Everson’s own work, which has been shown in museums and festivals from Seoul to Paris, tends to complicate the simple binary between fictional stories and truth-telling documentary. He’s made films that read as documentaries, although some elements are staged; as he told an interviewer in Madrid in 2011, harkening to his skills in other art forms, “If I stage them, it’s more [like] sculpting.”
Glenville, for example, a brief short that will appear at the Virginia Film Festival, reenacts archival footage from the late 19th century using two contemporary actors. Standing in front of a corner store plastered with cigarette ads, smartly dressed in their black down jackets, a couple repeatedly perform an old-fashioned lovebirds’ gesture: clasped hands, a chaste kiss. The stoic gaze of the camera, and the mismatch between their behavior and the setting, makes the movement look more and more dated as the film goes on. One begins to contemplate other affectionate gestures, and how many of them are in fact performances, conditioned by time, place, and culture.

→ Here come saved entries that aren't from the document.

Definition ML_defaultDTable `{P : Platform} : SeqTable := {| st_fastMode := default_fastMode; st_tableLog := ML_defaultNormLog; st_cells :=
  [seqSymbol 0 0 6 3; seqSymbol 0 0 4 4; seqSymbol 32 0 5 5; seqSymbol 0 0 5 6;
   seqSymbol 0 0 5 8; seqSymbol 0 0 5 9; seqSymbol 0 0 5 11; seqSymbol 0 0 6 13;
   seqSymbol 0 0 6 16; seqSymbol 0 0 6 19; seqSymbol 0 0 6 22; seqSymbol 0 0 6 25;
   seqSymbol 0 0 6 28; seqSymbol 0 0 6 31; seqSymbol 0 0 6 34; seqSymbol 0 1 6 37;
   seqSymbol 0 1 6 41; seqSymbol 0 2 6 47; seqSymbol 0 3 6 59; seqSymbol 0 4 6 83;
   seqSymbol 0 7 6 131; seqSymbol 0 9 6 515; seqSymbol 16 0 4 4; seqSymbol 0 0 4 5;
   seqSymbol 32 0 5 6; seqSymbol 0 0 5 7; seqSymbol 32 0 5 9; seqSymbol 0 0 5 10;
   seqSymbol 0 0 6 12; seqSymbol 0 0 6 15; seqSymbol 0 0 6 18; seqSymbol 0 0 6 21;
   seqSymbol 0 0 6 24; seqSymbol 0 0 6 27; seqSymbol 0 0 6 30; seqSymbol 0 0 6 33;
   seqSymbol 0 1 6 35; seqSymbol 0 1 6 39; seqSymbol 0 2 6 43; seqSymbol 0 3 6 51;
   seqSymbol 0 4 6 67; seqSymbol 0 5 6 99; seqSymbol 0 8 6 259; seqSymbol 32 0 4 4;
   seqSymbol 48 0 4 4; seqSymbol 16 0 4 5; seqSymbol 32 0 5 7; seqSymbol 32 0 5 8;
   seqSymbol 32 0 5 10; seqSymbol 32 0 5 11; seqSymbol 0 0 6 14; seqSymbol 0 0 6 17;
   seqSymbol 0 0 6 20; seqSymbol 0 0 6 23; seqSymbol 0 0 6 26; seqSymbol 0 0 6 29;
   seqSymbol 0 0 6 32; seqSymbol 0 16 6 65539; seqSymbol 0 15 6 32771; seqSymbol 0 14 6 16387;
   seqSymbol 0 13 6 8195; seqSymbol 0 12 6 4099; seqSymbol 0 11 6 2051; seqSymbol 0 10 6 1027] |}.

(** ** What [ZSTD_buildFSETable] builds *)

(** The cell of [FSE_buildDTable] with its symbol looked up in the two arrays. *)
Definition seq_of (baseValues additionalBits : list Z) (c : FSE_decode_t) : ZSTD_seqSymbol :=
  {| nextState := newState c; nbAdditionalBits := nth (Z.to_nat (symbol c)) additionalBits 0; sq_nbBits := nbBits c;
     baseValue := nth (Z.to_nat (symbol c)) baseValues 0 |}.

Lemma aget_nth (l : list Z) i : 0 <= i < zlen l -> aget l i = (Ok (nth (Z.to_nat i) l 0) : res Z).
Proof.
  intros Hi. destruct (lookup_lt_is_Some_2 l (Z.to_nat i)) as [x Hx]; [unfold zlen in *; lia|].
  rewrite (nth_lookup_Some l _ 0 x Hx). apply aget_Ok. split; [lia|done].
Qed.

Section Build.
Context `{P : Platform} (norm : list Z) (k : Z) (counter baseValues additionalBits : list Z).
Hypothesis Hnorm : norm_ok norm k.
Hypothesis Hpre : norm `prefix_of` counter.
Hypothesis Hk : k <= MaxFSELog.
Hypothesis Hmax : zlen norm <= MaxSeq + 1.
Hypothesis Hbase : zlen norm <= zlen baseValues.
Hypothesis Hbits : zlen norm <= zlen additionalBits.
Hypothesis Hadd : Forall (fun b => b < 255) additionalBits.

Lemma put_base_spec (table : list ZSTD_seqSymbol) i s : 0 <= i < zlen table ->
  exists table', put_base table i s = Ok table' /\ map baseValue table' = <[Z.to_nat i := s]> (map baseValue table).
Proof.
  intros Hi. unfold put_base. destruct (lookup_lt_is_Some_2 table (Z.to_nat i)) as [c Hc]; [unfold zlen in *; lia|].
  assert (aget table i = (Ok c : res ZSTD_seqSymbol)) as -> by (apply aget_Ok; split; [lia|done]).
  cbn [obind]. rewrite aset_Ok by done. eexists; split; [reflexivity|]. by rewrite (list_fmap_insert baseValue).
Qed.

Definition seq_low_inv (table0 : list ZSTD_seqSymbol) (j : Z) (st : list ZSTD_seqSymbol * list Z * Z * Z) : Prop :=
  let '(table, symbolNext, high, fast) := st in
  let lw := lows 0 (take (Z.to_nat j) norm) in
  map baseValue table = write_all (map baseValue table0) (zip (top_cells k (length lw)) lw) /\
  zlen symbolNext = zlen norm /\
  (forall i n, Z.of_nat i < j -> norm !! i = Some n -> symbolNext !! i = Some (occ n)) /\
  high = u32 (2 ^ k - 1 - zlen lw) /\ fast = fast_of k (take (Z.to_nat j) norm).

Lemma k_range : 5 <= k <= 9.
Proof. destruct Hnorm. unfold MaxFSELog, MLFSELog, LLFSELog, OffFSELog in Hk. lia. Qed.

Lemma seq_lowprob_step table0 j st :
  zlen table0 = 2 ^ k -> 0 <= j < zlen norm -> seq_low_inv table0 j st ->
  exists st', seq_lowprob counter k j st = Ok st' /\ seq_low_inv table0 (j + 1) st'.
Proof.
  intros Ht0 Hj. destruct st as [[[table symbolNext] high] fast]. intros (Hv & Hz & Hsn & Hh & Hf).
  destruct (norm_lookup norm k counter Hnorm Hpre j Hj) as (n & Hn & Hget & Hge & Hocc). pose proof (pow_k_bound norm k Hnorm) as Hb. pose proof k_range as Hkr.
  destruct (take_snoc_norm norm j n ltac:(lia) Hn) as [Hs Hzt].
  unfold seq_lowprob. rewrite Hget. cbn [obind].
  assert (0 < 2 ^ (k - 1)) by (apply pow2_pos; lia). assert (2 ^ (k - 1) <= 2 ^ 8) by (apply Z.pow_le_mono_r; lia).
  assert (s16 (Z.shiftl 1 (k - 1)) = 2 ^ (k - 1)) as ->.
  { rewrite Z.shiftl_mul_pow2, Z.mul_1_l by lia. apply sgn_small; lia. }
  assert (forall v, v = occ n -> forall i m, Z.of_nat i < j + 1 -> norm !! i = Some m ->
            <[Z.to_nat j := v]> symbolNext !! i = Some (occ m)) as Hsn'.
  { intros v -> i m Hi Hm. destruct (decide (i = Z.to_nat j)) as [->|Hne].
    - rewrite list_lookup_insert_eq by (unfold zlen in *; lia). congruence.
    - rewrite list_lookup_insert_ne by done. apply Hsn; [lia|done]. }
  assert (fast_of k (take (Z.to_nat (j + 1)) norm) = if 2 ^ (k - 1) <=? n then 0 else fast) as Hfast.
  { rewrite Hs, Hf. unfold fast_of. rewrite forallb_app. simpl.
    destruct (forallb _ _); simpl; zcases; try done; lia. }
  destruct (Z.eqb_spec n (-1)) as [->|Hne].
  - destruct (low_write norm k Hnorm baseValue put_base table0 table j (-1) put_base_spec Ht0 ltac:(lia) Hn eq_refl Hv)
      as (Hu & Hl' & t' & Ht' & Hv').
    rewrite (wrap_small 8) in Ht' by (destruct Hnorm as (_ & ? & _); lia).
    rewrite Hh, Hu, Ht'. cbn [obind]. rewrite aset_Ok by lia. cbn [obind].
    eexists; split; [reflexivity|]. split; [done|]. split; [by rewrite zlen_insert|].
    split; [by apply Hsn'|]. split; [f_equal; lia|]. rewrite Hfast. zcases; [lia|done].
  - rewrite (proj2 (Z.leb_le 0 n)) by lia. cbn [oassert obind].
    rewrite aset_Ok by lia. cbn [obind]. unfold occ in *. rewrite (proj2 (Z.eqb_neq _ _)) in * by done.
    rewrite (wrap_small 16) by lia. eexists; split; [reflexivity|].
    assert (lows 0 (take (Z.to_nat (j + 1)) norm) = lows 0 (take (Z.to_nat j) norm)) as Hlw.
    { rewrite Hs, lows_snoc, (proj2 (Z.eqb_neq _ _)), app_nil_r by done. done. }
    unfold seq_low_inv. rewrite Hlw. split; [done|]. split; [by rewrite zlen_insert|].
    split; [by apply Hsn'|]. split; [done|]. by rewrite Hfast.
Qed.

Definition seq_cell_inv (syms : list Z) (u : Z) (st : list ZSTD_seqSymbol * list Z) : Prop :=
  let '(table, symbolNext) := st in
  zlen table = 2 ^ k /\ zlen symbolNext = zlen norm /\
  (forall i, Z.of_nat i < u -> table !! i = seq_of baseValues additionalBits <$> dtable_ref norm k syms !! i) /\
  (forall i, u <= Z.of_nat i -> baseValue <$> table !! i = syms !! i) /\
  (forall s, 0 <= s < zlen norm ->
     symbolNext !! Z.to_nat s = Some (freq norm s + count_sym s (take (Z.to_nat u) syms))).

More often, Everson has filmed gestures related to labor: the choreography of workers doing jobs that involve physical movement. “Sometimes the way I frame up the gestures and tasks is as if they’re making art,” he said in Madrid. “I believe through repetition and practice…people can be very, very good at their jobs. There’s an element of nobility with them being good at their job.”
Stories of African Americans in industry connect Everson’s roots in Ohio with his even deeper roots in the South, and the Great Migration that saw his family move north along with many other black Southerners. He’s made a number of films in Mansfield and in Mississippi. Charlottesville, too, has come before his lens, notably in his 2017 feature Tonsler Park, which focuses on the local voting process on Election Day 2016.
The social meanings in different places interest him. “Here in the South it’s all about this… American individualism,” he says. “In the Midwest you had this union background and a collective community. When you have this factory town, you always think about the collective. There are some people in Cleveland, they would speak in plural pronouns, saying ‘Oh, we got to go to the store,’ even though he’s going by himself.”
Despite the way thematic connections run through many of Everson’s works, he says he begins each new project by thinking about form, not content. “I exercise multiple formal qualities first,” he says. And he believes that experimental film—even when it’s more focused on concept than narrative—can speak to a wide audience. “You go to the museums now, you’ll see light objects on dark walls,” he says. “There’s a whole way of expressing yourself through that medium. You don’t have to tell a story, you can project an idea.”
Kevin Everson Short Films will screen at 2:30pm on Friday, October 25 at Violet Crown Cinema.